Se dirigía a la cocina el encargado; volvía con bandejas cada vez más llenas, de soslayo denotaba cierto sadismo, trataba de ocultarlo tras una sonrisa que quería expresar un buen ánimo, solo así se explicaría su actitud. Ante las súplicas, su frase: ¿ya terminó?, ahora viene el resto; era una sentencia, una que retumbaba en todo el local a la que se veía sometido el comensal de turno.

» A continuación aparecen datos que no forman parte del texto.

(** The first entry of sub_list whose remote topic matches. *)
Fixpoint first_sub (subs : list topics) (body : bytes) : option topics :=
  match subs with
  | [] => None
  | f :: subs' =>
      match tp_remote_topic f with
      | None => first_sub subs' body
      | Some remote => if topic_filter remote body then Some f else first_sub subs' body
      end
  end.

(** The new topic set on the message, and whether it is encoded as version 5. *)
Record recode := Recode { rc_topic : bytes; rc_len : Z; rc_v5 : option bool }.

(** The packet, the message as decoded, the strings freed, and the topic the
    message is encoded again with. *)
Record down_result := DownResult {
  dn_packet : pub_packet_struct;
  dn_msg : nng_msg;
  dn_freed : list topic_ptr;
  dn_recode : option recode
}.

(** [node] is the node's sub_list, [None] if work->node is NULL. *)
Definition bridge_downward_msg_coding (msg : nng_msg) (proto_ver : Z) (node : option (list topics))
  : option down_result :=
  '(result, pp, msg) ← decode_pub_message msg zero_packet proto_ver;
  Some (if negb (result =? SUCCESS) then DownResult pp msg [] None
  else
    match pb_topic (pp_publish pp), node with
    | Some body, Some subs =>
        match first_sub subs body with
        | None => DownResult pp msg [] None
        | Some f =>
            let s := suffix_step f (prefix_step f (downward_repub f
              (TopicState PacketTopic body (pb_topic_len (pp_publish pp)) false [] 0))) in
            let h := pp_fixed pp in
            let pp := set_fixed pp (FixedHeader (if tp_retain f =? NO_RETAIN then fh_retain h else tp_retain f)
              (fh_qos h) (fh_dup h) (fh_packet_type h) (fh_remain_len h)) in
            if ts_marked s then
              DownResult (set_publish pp (set_topic (pp_publish pp) (Some (ts_body s)) (ts_len s))) msg
                (ts_freed s ++ [PacketTopic])
                (Some (Recode (ts_body s) (ts_len s)
                  (if proto_ver =? MQTT_VERSION_V311 then Some false
                   else if proto_ver =? MQTT_VERSION_V5 then Some true else None)))
            else DownResult pp msg (ts_freed s) None
        end
    | _, _ => DownResult pp msg [] None
    end).

(** The first subscription that matches decides: the message keeps its
    payload and gets the configured local topic (or keeps its own if there is
    none) between prefix and suffix; the packet's old string and every
    intermediate one are freed and the last one is kept. *)
Theorem downward_topic_correct `{!BridgeApiLaws} msg proto_ver subs pp msg' body f :
  decode_pub_message msg zero_packet proto_ver = Some (SUCCESS, pp, msg') ->
  pb_topic (pp_publish pp) = Some body -> pb_topic_len (pp_publish pp) = blen body ->
  first_sub subs body = Some f -> topics_ok f ->
  exists r, bridge_downward_msg_coding msg proto_ver (Some subs) = Some r /\
  let base := if tp_local_topic_len f =? 0 then body else default body (generate_repub_topic f body true) in
  let topic := default [] (tp_prefix f) ++ base ++ default [] (tp_suffix f) in
  pb_topic (pp_publish (dn_packet r)) = Some topic /\ pp_payload (dn_packet r) = pp_payload pp /\
  match dn_recode r with
  | None => topic = body /\ dn_freed r = []
  | Some c => rc_topic c = topic /\ rc_len c = blen topic /\
      exists k, dn_freed r = map Heap (seq 0 k) ++ [PacketTopic]
  end.
Proof.
  intros Hd Hb Hl Hf [Hp Hs]. unfold bridge_downward_msg_coding. rewrite Hd. cbn [mbind option_bind].
  eexists. split; [reflexivity|]. rewrite Z.eqb_refl, Hb, Hf, Hl. cbn [negb].
  set (s0 := TopicState PacketTopic body (blen body) false [] 0). set (s1 := downward_repub f s0).
  assert (ts_body s1 = (if tp_local_topic_len f =? 0 then body else default body (generate_repub_topic f body true)) /\
    owned s1 /\ (ts_marked s1 = false -> s1 = s0)) as (Hb1 & Ho1 & Hm1).
  { unfold s1, downward_repub. destruct (_ =? 0); [done|]. cbn. by destruct (generate_repub_topic f body true). }
  destruct (rewrite_steps f s1 (conj Hp Hs) Ho1) as (Hb2 & Ho2 & Hm2).
  set (s := suffix_step f (prefix_step f s1)) in *. rewrite Hb1 in Hb2.
  destruct (ts_marked s) eqn:Hm; cbn.
  - split; [by f_equal|]. split; [done|]. split; [done|]. rewrite <- Hb2. split; [apply Ho2|].
    destruct Ho2 as [_ Ho2]. unfold forward_freed in Ho2. rewrite Hm in Ho2.
    destruct (ts_next s) as [|k]; [by destruct (ts_freed s)|]. rewrite seq_S, map_app in Ho2.
    apply app_inj_tail in Ho2 as [-> _]. by exists k.
  - destruct (Hm2 eq_refl) as (Hm1' & -> & Ep & Esu). rewrite (Hm1 Hm1') in *. rewrite Hb.
    rewrite <- Hb2. by cbn.
Qed.
(** A refused connection makes the bridge connected, and since it is not counted
    but its loss is, the reports of the next session are no longer told apart. *)
Theorem quic_refused_counts reason b :
  reason <> 0 -> 0 < blen (qb_subs b) ->
  connected (fst (run [b] [Connack reason 0] (Quic 0 [false]))) = [true] /\
  run [b] [Connack reason 0; Lost 0; Connack 0 0; Connack 0 0] (Quic 0 [false])
    = (Quic 1 [true], sub_requests b ++ sub_requests b).
Proof.
  intros Hr H.
  assert (on_event [b] (Connack reason 0) (Quic 0 [false]) = (Quic 0 [true], [])) as E.
  { cbn [on_event lookup list_lookup]. unfold bridge_quic_connect_cb. by rewrite (proj2 (Z.eqb_neq _ _) Hr). }
  cbn [run]. rewrite E. split; [done|].
  change (on_event [b] (Lost 0) (Quic 0 [true])) with (Quic (-1) [false], @nil (topic_qos * option prop_list)).
  cbv beta iota. rewrite connack_counted by done. change (-1 + 1) with 0. rewrite connack_counted by done.
  cbn [app]. by rewrite app_nil_r.
Qed.

(** ** The fallback address *)

Lemma pos_ip_none i pos url : (47 ∉ url) -> pos_ip_loop i pos url = pos.
Proof.
  revert i pos. induction url as [|c [|d url] IH]; intros i pos H; [done..|]. cbn [pos_ip_loop].
  apply not_elem_of_cons in H as [Hc H]. rewrite (proj2 (Z.eqb_neq c 47)) by done. cbn [andb]. by apply IH.
Qed.
(* ===== verification/Iceoryx.v ===== *)
(** * Iceoryx (nanomq/mqtt_api.c, nanomq_cli/iceoryx_client.c)

    The broker and the command line client exchange packets over shared memory:
    a byte with the length of the fixed header, the header, four bytes with the
    length of the body, the body.  Decoders trust the lengths: [None] is a read
    past the end of the chunk.  Compiled with SUPP_ICEORYX; the transport is a
    parameter. *)

From S2P Require Import Prelude NngApi NngModel MqttApi.

Module Iceoryx.

Import MqttApi.

(** ** The broker (mqtt_api.c) *)

Section Broker.

Context `{C : MqttConst} `{M : NngMsg} `{MN : !NngMsgNew} `{CA : !CommonApi}.

Definition nano_iceoryx_topic_filter (icetopic : bytes) (topic : option bytes) (topicsz : Z) : bool :=
  match topic with
  | None => false
  | Some topic =>
      if topicsz =? 0 then false
      else if negb (blen icetopic =? topicsz) then false
      else strncmp0 icetopic topic topicsz
  end.

(** The bytes that are appended to the chunk. *)
Definition ice_layout (header body : bytes) : bytes :=
  [u8 (blen header)] ++ header ++ be32 (u32 (blen body)) ++ body.

(** [alloc] and [send] are the results of nng_msg_iceoryx_alloc, with the size
    that is asked for, and of the aio. *)
Definition nano_iceoryx_send_nng_msg (alloc : Z -> Z) (send : Z) (msg : nng_msg) : Z * option bytes :=
  let icehdrlen := blen (nng_msg_header msg) in
  let icelen := blen (nng_msg_body msg) in
  let rv := alloc (i32 (icehdrlen + icelen + 5)) in
  if negb (rv =? 0) then (rv, None) else (send, Some (ice_layout (nng_msg_header msg) (nng_msg_body msg))).

(** [alloc] is the result of nng_mqtt_msg_alloc; a message that is not returned
    is not freed. *)
Definition nano_iceoryx_recv_nng_msg (alloc : Z) (icebuf : bytes) : option (Z * option (nng_msg * conn_param)) :=
  if negb (alloc =? 0) then Some (alloc, None)
  else
    '(len, ptr) ← read icebuf 1;
    let icehdrlen := nth 0 len 0 in
    '(header, ptr) ← read ptr icehdrlen;
    let '(rv, msg) := nng_msg_header_append new_msg header in
    if negb (rv =? 0) then Some (rv, None)
    else
      '(icebodylen, ptr) ← read32 ptr;
      '(body, ptr) ← read ptr icebodylen;
      let '(rv, msg) := nng_msg_append msg body in
      if negb (rv =? 0) then Some (rv, None)
      else
        let cparam := create_cparam (lit "atestclientid") MQTT_PROTOCOL_VERSION_v311 in
        let msg := snd (nng_mqtt_msg_decode msg) in
        Some (0, Some (msg, cparam)).

(** ** The worker (server_cb in apps/broker.c, PROTO_ICEORYX_BRIDGE) *)

Inductive ice_act :=
  | SetSuber                                      (* nng_aio_set_prov_data *)
  | RecvExtra
  | SetCmdPublish
  | FreeIceMsg.

(** INIT and, after a message was handled, SEND *)
Definition ice_receive : list ice_act := [SetSuber; RecvExtra].

(** RECV: the message that is handled as a PUBLISH; without one the worker
    receives again.  [None] is undefined. *)
Definition ice_recv (alloc : Z) (icebuf : bytes) : option (list ice_act * option (nng_msg * conn_param)) :=
  '(rv, m) ← nano_iceoryx_recv_nng_msg alloc icebuf;
  Some (if negb (rv =? 0) then (ice_receive, None) else ([SetCmdPublish; FreeIceMsg], m)).

(** SEND: the chunk of a PUBLISH for the topic of the publisher. *)
Definition ice_forward (alloc : Z -> Z) (send : Z) (publish : bool) (msg : option nng_msg) (topic : option bytes) (len : Z) : option bytes :=
  if publish then
    m ← msg;
    if nano_iceoryx_topic_filter (lit "ice/fwd") topic len then snd (nano_iceoryx_send_nng_msg alloc send m) else None
  else None.

Context `{ML : !NngMsgLaws} `{MA : !NngMsgAlloc} `{NL : !NngMsgNewLaws} `{CL : !CommonApiLaws}.

Lemma layout_decoded header body rest :
  blen header < 256 -> blen body < 4294967296 -> nng_msg_body new_msg = [] -> nng_msg_header new_msg = [] ->
  exists msg cparam, nano_iceoryx_recv_nng_msg 0 (ice_layout header body ++ rest) = Some (0, Some (msg, cparam)) /\
    nng_msg_header msg = header /\ nng_msg_body msg = body.
Proof.
  intros Hh Hb Hnb Hnh. pose proof (blen_nonneg header). pose proof (blen_nonneg body).
  unfold nano_iceoryx_recv_nng_msg, ice_layout. cbn [negb Z.eqb]. rewrite u8_small, u32_small by lia.
  rewrite <- !app_assoc. change 1 with (blen [blen header]) at 1. rewrite read_app. cbn [mbind option_bind nth].
  rewrite read_app. cbn [mbind option_bind].
  pose proof (header_append_ok new_msg header) as Ho.
  destruct (nng_msg_header_append new_msg header) as [rv m1] eqn:E1. cbn [fst] in Ho. subst rv. cbn [negb Z.eqb].
  rewrite read32_app by lia. cbn [mbind option_bind]. rewrite read_app. cbn [mbind option_bind].
  pose proof (append_ok m1 body) as Ho.
  destruct (nng_msg_append m1 body) as [rv m2] eqn:E2. cbn [fst] in Ho. subst rv. cbn [negb Z.eqb].
  eexists _, _. split; [done|]. rewrite decode_header, decode_body.
  assert (m1 = snd (nng_msg_header_append new_msg header)) as -> by (by rewrite E1).
  assert (m2 = snd (nng_msg_append (snd (nng_msg_header_append new_msg header)) body)) as -> by (by rewrite E2).
  rewrite append_header, header_append_header, append_body, header_append_body, Hnh, Hnb
    by (apply append_ok || apply header_append_ok). done.
Qed.

(** What the broker sends to shared memory is what it would receive from it. *)
Theorem iceoryx_round_trip alloc msg chunk :
  blen (nng_msg_header msg) < 256 -> blen (nng_msg_body msg) < 4294967296 ->
  nng_msg_body new_msg = [] -> nng_msg_header new_msg = [] ->
  nano_iceoryx_send_nng_msg alloc 0 msg = (0, Some chunk) ->
  exists msg' cparam, nano_iceoryx_recv_nng_msg 0 chunk = Some (0, Some (msg', cparam)) /\
    nng_msg_header msg' = nng_msg_header msg /\ nng_msg_body msg' = nng_msg_body msg.
Proof.
  intros Hh Hb Hnb Hnh E. unfold nano_iceoryx_send_nng_msg in E. destruct (negb _); [done|]. injection E as <-.
  rewrite <- (app_nil_r (ice_layout _ _)). by apply layout_decoded.
Qed.

(** Exactly the publishes on "ice/fwd" go to shared memory, and a worker that
    receives the chunk handles the same packet and releases the chunk. *)
Theorem ice_forwarded alloc msg topic :
  blen (nng_msg_header msg) < 256 -> blen (nng_msg_body msg) < 4294967296 ->
  nng_msg_body new_msg = [] -> nng_msg_header new_msg = [] -> (forall n, alloc n = 0) ->
  match ice_forward alloc 0 true (Some msg) (Some topic) (blen topic) with
  | None => topic <> lit "ice/fwd"
  | Some chunk => topic = lit "ice/fwd" /\ exists msg' cp,
      ice_recv 0 chunk = Some ([SetCmdPublish; FreeIceMsg], Some (msg', cp)) /\
      nng_msg_header msg' = nng_msg_header msg /\ nng_msg_body msg' = nng_msg_body msg
  end.
Proof.
  intros Hh Hb Hnb Hnh Ha. unfold ice_forward. cbn [mbind option_bind].
  destruct (nano_iceoryx_topic_filter (lit "ice/fwd") (Some topic) (blen topic)) eqn:E.
  - unfold nano_iceoryx_send_nng_msg. rewrite Ha. cbn [negb Z.eqb snd]. split.
    + unfold nano_iceoryx_topic_filter in E. destruct (blen topic =? 0); [done|].
      destruct (Z.eqb_spec (blen (lit "ice/fwd")) (blen topic)) as [Hl|]; [|done]. cbn [negb] in E.
      apply bool_decide_eq_true in E. unfold blen in *. rewrite !take_ge in E by lia. done.
    + destruct (layout_decoded (nng_msg_header msg) (nng_msg_body msg) []) as (m & cp & Hd & H1 & H2); [done..|].
      rewrite app_nil_r in Hd. exists m, cp. unfold ice_recv. rewrite Hd. done.
  - intros ->. revert E. by vm_compute.
Qed.

(** A chunk that is not accepted is not released. *)
Theorem ice_refused_leaks alloc icebuf : alloc <> 0 -> ice_recv alloc icebuf = Some (ice_receive, None) /\ (FreeIceMsg ∉ ice_receive).
Proof.
  intros H. unfold ice_recv, nano_iceoryx_recv_nng_msg. rewrite (proj2 (Z.eqb_neq _ _) H). cbn [negb mbind option_bind].
  rewrite (proj2 (Z.eqb_neq _ _) H). split; [done|]. unfold ice_receive. set_solver.
Qed.

End Broker.

(** ** The client (iceoryx_client.c) *)

(** The chunk of [pubmqtt]: [pld] is what the pointer argv[7] points at, with
    the bytes that follow the string. *)
Definition pubmqtt_chunk (pld : bytes) : option bytes :=
  if blen pld <? 3 then None
  else
    let buf1 := [0x02; 0x30; 0x0a] in
    let buf2 := [0x00; 0x00; 0x00; 0x0a; 0x00; 0x05; 0x74; 0x6f; 0x70; 0x69; 0x63] ++ take 3 pld in
    Some (buf1 ++ buf2).

Definition get32 (l : bytes) : option Z :=
  match l with a :: b :: c :: d :: _ => Some (u32 (a * 16777216 + b * 65536 + c * 256 + d)) | _ => None end.

(** [submqtt]: header and body of msg2, and the topic and payload it prints. *)
Definition submqtt (pld : bytes) : option (bytes * bytes * bytes * bytes) :=
  buf1 ← pld !! 0%nat;
  '(header, _) ← read pld buf1;
  '(_, ptr) ← read pld (1 + buf1);
  buf2 ← get32 ptr;
  '(_, ptr) ← read ptr 4;
  '(body, _) ← read ptr buf2;
  '(sz, ptr) ← read body 2;
  let topicsz := nth 0 sz 0 * 256 + nth 1 sz 0 in
  '(topic, ptr) ← read ptr topicsz;
  let pldsz := u16 (blen body - 2 - topicsz) in
  '(payload, _) ← read ptr pldsz;
  Some (header, body, topic, payload).

(** What a command line asks for. *)
Inductive ice_cmd :=
  | IceHelp
  | IceSub (name service instance event : bytes)
  | IcePub (name service instance event : bytes) (txt : bytes)
  | IceBenchSub
  | IceBenchPub
  | IcePubMqtt (name service instance event : bytes) (pld : bytes)
  | IceSubMqtt (name service instance event : bytes).

Definition iceoryx_start (argv : list bytes) : ice_cmd :=
  let argc := length argv in
  let a i := nth i argv [] in
  if (argc <? 3)%nat then IceHelp
  else if strcmp0 (a 2%nat) (lit "sub") then
    if negb (argc =? 7)%nat then IceHelp else IceSub (a 3%nat) (a 4%nat) (a 5%nat) (a 6%nat)
  else if strcmp0 (a 2%nat) (lit "pub") then
    if negb (argc =? 8)%nat then IceHelp else IcePub (a 3%nat) (a 4%nat) (a 5%nat) (a 6%nat) (a 7%nat)
  else if strcmp0 (a 2%nat) (lit "benchsub") then IceBenchSub
  else if strcmp0 (a 2%nat) (lit "benchpub") then IceBenchPub
  else if strcmp0 (a 2%nat) (lit "pubmqtt") then
    if negb (argc =? 8)%nat then IceHelp else IcePubMqtt (a 3%nat) (a 4%nat) (a 5%nat) (a 6%nat) (a 7%nat)
  else if strcmp0 (a 2%nat) (lit "submqtt") then
    if negb (argc =? 7)%nat then IceHelp else IceSubMqtt (a 3%nat) (a 4%nat) (a 5%nat) (a 6%nat)
  else IceHelp.

(** The calls of the transport. *)
Inductive ice_call :=
  | IceOpen (runtime : bytes)
  | SubNew (name service instance event : bytes)
  | PubNew (name service instance event : bytes)
  | RecvWait
  | FreeRecv
  | SendWait (chunk : bytes)
  | IceClose.

Definition iceoryx_suber (name service instance event : bytes) : list ice_call :=
  [IceOpen (lit "Hello-Iceoryx"); SubNew name service instance event; RecvWait; FreeRecv; IceClose].

Definition iceoryx_puber (name service instance event txt : bytes) : list ice_call :=
  [IceOpen (lit "Hello-NanoMQ"); PubNew name service instance event; SendWait txt; IceClose].

(** The rounds of the benchmark: the one side receives first, the other sends
    first. *)
Definition suber_rounds (n : nat) (txt : bytes) : list ice_call := concat (replicate n [RecvWait; FreeRecv; SendWait txt]).
Definition puber_rounds (n : nat) (txt : bytes) : list ice_call := concat (replicate n [SendWait txt; RecvWait; FreeRecv]).

Definition bench_round_max : nat := Z.to_nat 100000.

Definition iceoryx_bench_suber (n : nat) (service instance eventsend eventrecv txt : bytes) : list ice_call :=
  [IceOpen (lit "Hello-Iceoryx"); SubNew (lit "benchsuber-recver") service instance eventrecv;
   PubNew (lit "benchsuber-sender") service instance eventsend] ++ suber_rounds n txt ++ [IceClose].

Definition iceoryx_bench_puber (n : nat) (service instance eventsend eventrecv txt : bytes) : list ice_call :=
  [IceOpen (lit "Hello-NanoMQ"); PubNew (lit "benchpuber-sender") service instance eventsend;
   SubNew (lit "benchpuber-recver") service instance eventrecv] ++ puber_rounds n txt ++ [IceClose].

(** ** The client with the broker *)

Section Client.

Context `{C : MqttConst} `{M : NngMsg} `{MN : !NngMsgNew} `{CA : !CommonApi}.
Context `{ML : !NngMsgLaws} `{MA : !NngMsgAlloc} `{NL : !NngMsgNewLaws} `{CL : !CommonApiLaws}.

(** The broker decodes what [pubmqtt] sends as a publish on "topic", whatever
    event is named, with the first three bytes behind the pointer as payload. *)
Theorem pubmqtt_decoded pld chunk :
  nng_msg_body new_msg = [] -> nng_msg_header new_msg = [] -> pubmqtt_chunk pld = Some chunk ->
  exists msg cparam, nano_iceoryx_recv_nng_msg 0 chunk = Some (0, Some (msg, cparam)) /\
    nng_msg_header msg = [0x30; 10] /\ nng_msg_body msg = [0; 5] ++ lit "topic" ++ take 3 pld.
Proof.
  intros Hnb Hnh E. unfold pubmqtt_chunk in E. destruct (Z.ltb_spec (blen pld) 3); [done|]. injection E as <-.
  assert (exists a b c, take 3 pld = [a; b; c]) as (a & b & c & ->).
  { destruct pld as [|a [|b [|c pld]]]; cbn in *; try (unfold blen in *; cbn in *; lia). by exists a, b, c. }
  destruct (layout_decoded [0x30; 10] ([0; 5] ++ lit "topic" ++ [a; b; c]) []) as (msg & cp & E & H1 & H2); [done..|].
  exists msg, cp. split; [|done]. rewrite app_nil_r in E. exact E.
Qed.

(** [submqtt] finds body, topic and payload of a publish that the broker sends,
    but takes its header from one byte too early: the length byte is in it and
    the last byte is not. *)
Theorem submqtt_decodes b header topic payload :
  let body := [blen topic / 256; blen topic mod 256] ++ topic ++ payload in
  0 < blen (header ++ [b]) < 256 -> blen topic < 65536 -> blen payload < 65536 ->
  submqtt (ice_layout (header ++ [b]) body)
    = Some (blen (header ++ [b]) :: header, body, topic, payload).
Proof.
  intros body Hh Ht Hp. pose proof (blen_nonneg topic). pose proof (blen_nonneg payload). pose proof (blen_nonneg header).
  assert (blen body = 2 + blen topic + blen payload) as Hb by (unfold body; rewrite !blen_app, !blen_cons, blen_nil; lia).
  unfold submqtt, ice_layout. rewrite u8_small, u32_small by lia. set (h := header ++ [b]) in *.
  change (([blen h] ++ h ++ be32 (blen body) ++ body) !! 0%nat) with (Some (blen h)). cbn [mbind option_bind].
  assert (blen h = blen (blen h :: header)) as Hl by (unfold h; rewrite blen_app, !blen_cons, blen_nil; lia).
  replace ([blen h] ++ h ++ be32 (blen body) ++ body) with ((blen h :: header) ++ [b] ++ be32 (blen body) ++ body) at 1
    by (unfold h; cbn; by rewrite <- app_assoc).
  rewrite Hl at 2. rewrite read_app. cbn [mbind option_bind].
  replace ([blen h] ++ h ++ be32 (blen body) ++ body) with ((blen h :: h) ++ be32 (blen body) ++ body) by done.
  assert (1 + blen h = blen (blen h :: h)) as -> by (by rewrite blen_cons). rewrite read_app. cbn [mbind option_bind].
  assert (get32 (be32 (blen body) ++ body) = Some (blen body)) as ->.
  { unfold be32. cbn [app get32]. f_equal. rewrite u32_small; Z.to_euclidean_division_equations; lia. }
  cbn [mbind option_bind]. change 4 with (blen (be32 (blen body))) at 1. rewrite read_app. cbn [mbind option_bind].
  rewrite <- (app_nil_r body) at 1. rewrite read_app. cbn [mbind option_bind].
  assert (read body 2 = Some ([blen topic / 256; blen topic mod 256], topic ++ payload)) as ->
    by exact (read_app [blen topic / 256; blen topic mod 256] (topic ++ payload)).
  cbn [mbind option_bind nth].
  replace (blen topic / 256 * 256 + blen topic mod 256) with (blen topic) by (Z.to_euclidean_division_equations; lia).
  rewrite read_app. cbn [mbind option_bind].
  replace (blen body - 2 - blen topic) with (blen payload) by lia. rewrite u16_small by lia.
  rewrite <- (app_nil_r payload) at 1. rewrite read_app. reflexivity.
Qed.

End Client.

End Iceoryx.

Todo lo que pueda comer y más, podía ser una muletilla llamativa, pero, una vez inmerso en la experiencia, era una penuria. Cualquiera podría decir es mejor eso que no comer, pero con seguridad, cualquiera la pasaría mal en una situación de ese tipo.
Nos sentamos en una mesa cerca de la salida, porque era donde se estaba mejor; había un airecillo que refrescaba. No era temporada estival, sin embargo, al ser una zona costera, era fácil transpirar. Se nos acercó uno de los camareros, nos dijo que esperáramos unos minutos, pedimos agua para beber.
Mientras tanto el tipo, lo seguía pasando mal. Una y otra vez decía: ¡enough, enough!, pero el camarero no quería entender: ¡no more, no more!, parecía una letanía, una soltada en vano; era como si las palabras no significaran nada. En su rostro se dibujaba el mal momento que estaba pasando, era como si estuviera en el infierno de los glotones, una imagen dantesca y cómica a la vez; este era un aviso de lo que nos esperaba.